Conspirando: embajada USA en Cuba

La ejecución de su actuar subversivo fue y sigue siendo enorme (contra Cuba), con el afán de fabricar una “oposición” a la Revolución, mediante la entrega de elevadas sumas de dinero a los denominados “disidentes”, darles preparación de cómo deben actuar en sus actividades provocativas callejeras, abastecerlos de literatura, videos y clases, con profesores yanquis y algunos latinoamericanos, dentro del edificio de la misión diplomática, en tres centros creados ilegalmente para el entrenamiento de los contrarrevolucionarios.

Múltiples son las violaciones de la Convención de Viena que cometen los “diplomáticos” yanquis desde sus puestos de la denominada “diplomacia pública” y derechos humanos, unido a los cargos políticos, bien alejados del fomento de las relaciones amistosas bilaterales.
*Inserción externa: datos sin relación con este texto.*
(** C15: replaying the index file restores the index: after any sequence of puts and
    deletes, none of whose index writes failed, loading the file gives a map that answers every [Get] like the one in
    memory, with the same file count, content size, deleted bytes and write
    position, and a maximum key at least as large. *)
Theorem index_recovery new xs :
  IndexSpec.sim new ∅ → Forall change_ok xs →
  ∃ nm loaded,
    apply_all (NewCompactNeedleMap new (OsFile.OsF [] None)) xs = Some nm ∧
    LoadCompactNeedleMap new (indexFile nm) = (loaded, Ok None) ∧
    (∀ k, in_u 64 k → Get loaded k = Get nm k) ∧
    Metric.FileCount (metric loaded) = Metric.FileCount (metric nm) ∧
    Metric.ContentSize (metric loaded) = Metric.ContentSize (metric nm) ∧
    Metric.DeletedSize (metric loaded) = Metric.DeletedSize (metric nm) ∧
    Metric.MaxFileKey (metric nm) ≤ Metric.MaxFileKey (metric loaded) ∧
    indexFileOffset loaded = indexFileOffset nm.
Proof.
  intros Hnew Hxs. set (nm0 := NewCompactNeedleMap new (OsFile.OsF [] None)).
  pose proof (agree_new new Hnew) as A0.
  destruct (agree_all nm0 _ _ xs A0 Hxs) as (nm & [mm y] & E & Hf & L & A).
  destruct A as (S1 & S2 & (C1 & C2 & C3 & _ & C5 & _) & _ & [_ Ho]). cbn [fst snd] in *.
  exists nm. eexists. split; [exact E|]. split.
  { unfold LoadCompactNeedleMap, doLoading, load_from. rewrite IdxSpec.walk_file by done.
    rewrite Hf. cbn [nm0 NewCompactNeedleMap indexFile OsFile.f_data app].
    rewrite drop_0, change_rows by done. unfold IdxSpec.walk_out.
    change (metric (NewCompactNeedleMap new (indexFile nm))) with Metric.zero.
    change (NeedleMap.m (NewCompactNeedleMap new (indexFile nm))) with new.
    rewrite L. reflexivity. }
  unfold Get, Metric.FileCount, Metric.ContentSize, Metric.DeletedSize, Metric.MaxFileKey.
  cbn [with_map with_metric metric NeedleMap.m indexFileOffset NewCompactNeedleMap].
  split_and!; [|done..]. intros k Hk. by rewrite !(IndexSpec.get_sim _ _ k) by eauto.
Qed.


(** *** Loading in two steps *)

(** A deletion row, as the loaders decide it. *)
Definition dead (nv : NeedleValue.t) : bool :=
  negb (negb (Offset.IsZero (NeedleValue.Offset nv)) && negb (Size.IsDeleted (NeedleValue.Size nv))).
Definition dead_rows (rows : list NeedleValue.t) : Z := zlen (filter (λ nv, dead nv = true) rows).

Definition add_files (n : Z) (mm : Metric.t) : Metric.t :=
  Metric.Mk (Metric.DeletionCounter mm) (u32 (Metric.FileCounter mm + n))
    (Metric.DeletionByteCounter mm) (Metric.FileByteCounter mm) (Metric.MaximumFileKey mm).

Lemma u32_assoc a b c : u32 (u32 (a + b) + c) = u32 (a + (b + c)).
Proof. unfold wrap. rewrite Zplus_mod_idemp_l. f_equal. lia. Qed.
Lemma add_files_0 n mm : add_files 0 (add_files n mm) = add_files n mm.
Proof. unfold add_files; cbn. by rewrite u32_assoc, Z.add_0_r. Qed.
Lemma max_add_files n mm k :
  Metric.MaybeSetMaxFileKey (add_files n mm) k = add_files n (Metric.MaybeSetMaxFileKey mm k).
Proof. unfold Metric.MaybeSetMaxFileKey; cbn. by case_decide. Qed.

(** The second loader does the same work and counts the dead rows as files too. *)
Lemma load_row_both nv n mm x st :
  load_row false nv (Ok (mm, x)) = (Ok st, None) →
  load_row true nv (Ok (add_files n mm, x))
  = (Ok (add_files (n + if dead nv then 1 else 0) (fst st), snd st), None).
Proof.
  unfold load_row, dead. cbn [mbind res_bind]. rewrite max_add_files.
  set (mm1 := Metric.MaybeSetMaxFileKey mm _). clearbody mm1.
  destruct (negb (Offset.IsZero _) && negb (Size.IsDeleted _)); cbn [negb].
  - destruct (map_Set x _ _ _) as [[x' [o' s']]| |]; cbn [mbind res_bind]; [|done..].
    intros [= <-]. cbn [fst snd]. do 3 f_equal.
    destruct (negb _ && negb _); unfold Metric.count_deletion, add_files; cbn;
      f_equal; rewrite !u32_assoc; f_equal; lia.
  - destruct (map_Delete x _) as [[x' s']| |]; cbn [mbind res_bind]; [|done..].
    intros [= <-]. cbn [fst snd]. do 3 f_equal.
    unfold Metric.count_deletion, add_files; cbn. f_equal. by rewrite u32_assoc.
Qed.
Un claro y evidente ejemplo es el de Mara Tekach, actual Encargada de Negocios de Washington en Cuba, quien a pesar del virtual cierre de la Embajada, dada las medidas tomadas por la actual administración, no cesa de inmiscuirse en los asuntos internos cubanos, reunirse con los elementos contrarrevolucionarios, brindarles preparación para las provocaciones y estimularlos a continuar por ese camino.

En ese sentido, hay que recordar la reunión efectuada dentro de la sede diplomática yanqui con los organizadores de la Marcha Gay, con el único fin de fomentar desordenes públicos, apoyados por las campañas mediáticas de sus medios de prensa.

A eso se une la reciente visita realizada a la provincia de Guantánamo, con el objetivo de entrevistarse personalmente con un contrarrevolucionario, de los conocidos periodistas dependientes del dinero de Washington, algo que legalizó al publicarlo en la página oficial en Facebook de su Embajada.

Las declaraciones de la susodicha diplomática son un desafío a las autoridades cubanas, al afirmar que las medidas legales aplicadas al contrarrevolucionario reflejan la “crueldad e injusticia del gobierno cubano, el que continúa violando los derechos humanos y libertades de sus ciudadanos”, lo cual constituye una total violación del artículo 41 de la Convención de Viena que afirma:

“Sin perjuicio de su privilegios e inmunidades, todas las personas que gocen de ellos, deberán respetar las leyes y reglamentos del Estado Recepto y están obligados a no inmiscuirse en los asuntos internos de ese Estado”.

Si un diplomático cubano hiciera algo semejante en los Estados Unidos, en aras de defender a los cientos de miles de emigrantes latinoamericanos detenidos inhumanamente en centros de concentración, al estilo nazi, separados de sus hijos y sin atención médica, ipso facto el Departamento de Estado lo declararía persona non grata, por entrometerse en sus asuntos internos.